Through a whopping seven hours of summations, prosecutors ran the jury through what they called the “damning” evidence they've presented over the past five weeks. The defense, meanwhile, tried to discredit some of the district attorney’s biggest witnesses.
Trump’s lawyer Todd Blanche was the first to address the jury on Tuesday morning. Speaking behind a lectern that, for the occasion, was angled to directly face the jury box rather than the judge, Blanche tried to dismantle prosecutors’ claims that Trump falsified business records to conceal a hush-money scheme related to his 2016 presidential run.
“President Trump is innocent,” Blanche said. “He did not commit any crimes and the district attorney has not met their burden of proof.”
Blanche spent much of his two-and-a-half-hour argument critiquing the testimony of Michael Cohen, Trump’s fixer-turned-foe who told the court that Trump instructed him to illegally cover up bad press in 2016 to help him get to the White House.

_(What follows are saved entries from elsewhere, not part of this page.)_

(** C8: a command that looks at a key gets its record while the key has not expired, or the error
    of a wrong type or version, and no record changes. An expired key is gone for it; on a replica
    the records stay. On a master, when the key is not so large that it is deleted by ranges (then
    [useDeleteRange] holds and the deletion is another one), every record of the key goes in one
    transaction that the call commits: the meta record, all its elements and its entry in the index of
    expiries, and no record of another key. When the database refuses the commit, the call returns its
    error and no record changes. *)
Theorem expireKeyIfNeeded_correct ks live dur (db : T) tp hasVersion :
  sys_inv (mkSys ks live dur) -> ks_nextTxnSeq ks < 2 ^ 64 - 1 -> getRealKeyType tp = RT_DATA_META ->
  tidy db -> zlen (scan_entries (rdb_scan db CF_Default None)) * 2 < MAXU32 ->
  let replica := bool_decide (ks_mode ks = REPLICATE_ONLY) in
  let tx := RocksTxn_new (ks_nextTxnSeq ks) replica db in
  exists ks', sys_inv (mkSys ks' live dur) /\
  match RocksKVStore_getKV cfg (mk tp) tx with
  | Throw code msg => read_key tp hasVersion ks db = Ret (ks', db, Throw code msg)
  | Crash c => read_key tp hasVersion ks db = Crash c
  | Ret rv =>
      (expired rv = false -> read_key tp hasVersion ks db = Ret (ks', db, verdict tp hasVersion rv)) /\
      (expired rv = true -> replica = true -> read_key tp hasVersion ks db = Ret (ks', db, Throw ERR_EXPIRED [])) /\
      (expired rv = true -> replica = false -> RecordValue_wf rv -> isDataMetaType (rv_type rv) = true -> ks_nextBinlogSeq ks < 2 ^ 64 - 1 ->
       forall cnt, getSubKeyCount (mk tp) rv = Ret cnt -> Command_useDeleteRange cnt (rv_type rv) srv = false ->
       exists tx' ks2 db2 dur2 r, key_gone chunkId (sc_dbId sess) key (ele_list (rv_type rv)) (mk tp)
           (index_keys (Some (mkTTLIndex key (rv_type rv) (sc_dbId sess) (rv_ttl rv)))) tx tx' /\
         read_key tp hasVersion ks db = Ret (ks2, db2, _ ← r; Throw ERR_EXPIRED []) /\ commit_outcome db tx' db2 r /\ sys_inv (mkSys ks2 live dur2))
  end.
Proof. intros Hi Hn Htp Htd Hsz replica tx. destruct (expire_ok ks live dur db tp hasVersion Hi Hn Htp Htd Hsz) as (ks' & Hi' & _ & Hm). by exists ks'. Qed.

(** The commit of the transaction of a session, on a database that may refuse it. *)
Lemma commitAll_settles ks1 live dur (db : T) (tx tx' : RocksTxn T) :
  sys_inv (mkSys ks1 (<[tx_txnId tx := TXNID_UNINITED]> live) dur) -> live !! tx_txnId tx = None -> ks_nextBinlogSeq ks1 < 2 ^ 64 - 1 -> log_header sess ->
  writable tx' -> log_ok tx -> kept tx tx' -> forall o,
  exists w2 r dur2, SessionCtx_commitAll cfg sess (mkWorld ks1 db o) tx' = Ret (w2, _ ← r; Ret tt) /\
    w_txn w2 = None /\ sys_inv (mkSys (w_store w2) live dur2) /\ commit_outcome db tx' (w_db w2) r.
Proof.
  intros Hi Hl Hb [Hep Hcmd] Hw Hlog [Eid Hk] o. destruct (commit_total cfg ks1 _ dur db tx' (sc_cmd sess) (sc_versionEP sess) Hi) as (ks2 & db2 & r & dur2 & E & Hi2 & Ho).
  - rewrite Eid. apply lookup_insert_eq.
  - done.
  - done.
  - by apply Hk.
  - done.
  - done.
  - exists (mkWorld ks2 db2 None), r, dur2. unfold SessionCtx_commitAll. cbn [w_store w_db w_txn]. rewrite E, bind_Ret. split; [done|]. split; [done|].
    rewrite Eid, delete_insert_id in Hi2 by done. done.
Qed.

“You should want and expect more than the testimony from Michael Cohen,” Blanche said.
Calling Cohen a liar, Blanche told the jury it would be impossible to convict Trump of any crime beyond a reasonable doubt based on Cohen’s words alone.
Cohen claims he paid adult film star Stormy Daniels $130,000 at Trump’s direction in 2016 to keep her from telling her story about having sex with Trump ten years earlier. He testified that Trump eventually repaid him for the arrangement via monthly checks illegally disguised as legal fees.
Blanche lambasted those claims on Tuesday. He argued that Trump merely was “paying his personal attorney in 2017 $35,000 a month pursuant to an agreement that he made,” not repaying him for the hush money.
The defense lawyer painted Cohen as greedy and said it would be “absurd” to believe that Cohen wasn’t expecting the monthly payments for his work. Cohen held that he was working for free, without a retainer agreement.
Blanche also leaned into Trump’s reputation for being stingy. He argued that, if Cohen’s $35,000 monthly checks truly were repayments as Cohen had claimed, then Trump was overpaying — something he never does as a self-proclaimed penny-pincher.
Throughout Blanche’s argument, his strategy remained consistent: convince the jury that Cohen is the glue holding the case together for prosecutors, and that he simply cannot be trusted based on his past fibs. He raised his voice at times, appearing angry at prosecutors for the substance of Cohen’s testimony.
“They are perfectly happy to have a witness come in here and commit perjury, to lie to you,” Blanche boomed, prompting a sustained objection from the district attorney’s table.
Blanche used sports analogies to spice things up, calling Cohen “the MVP of liars” and the “GLOAT,” or “greatest liar of all time.”
At one point, New York Supreme Court Justice Juan Merchan chided Blanche for going too far. Blanche urged the jury not to send Trump to prison based on Cohen’s testimony — a statement which enraged Merchan.
“You know that making a comment like that is highly inappropriate,” the judge said. “It’s simply not allowed, period.”
Merchan said it was “outrageous” for a lawyer of Blanche’s caliber to comment to a jury about his defendant’s potential sentencing, since the jurors won’t determine whether Trump goes to jail — only if he committed crimes.
Later, Merchan advised the jury that Blanche’s comment was improper. He told them to disregard it.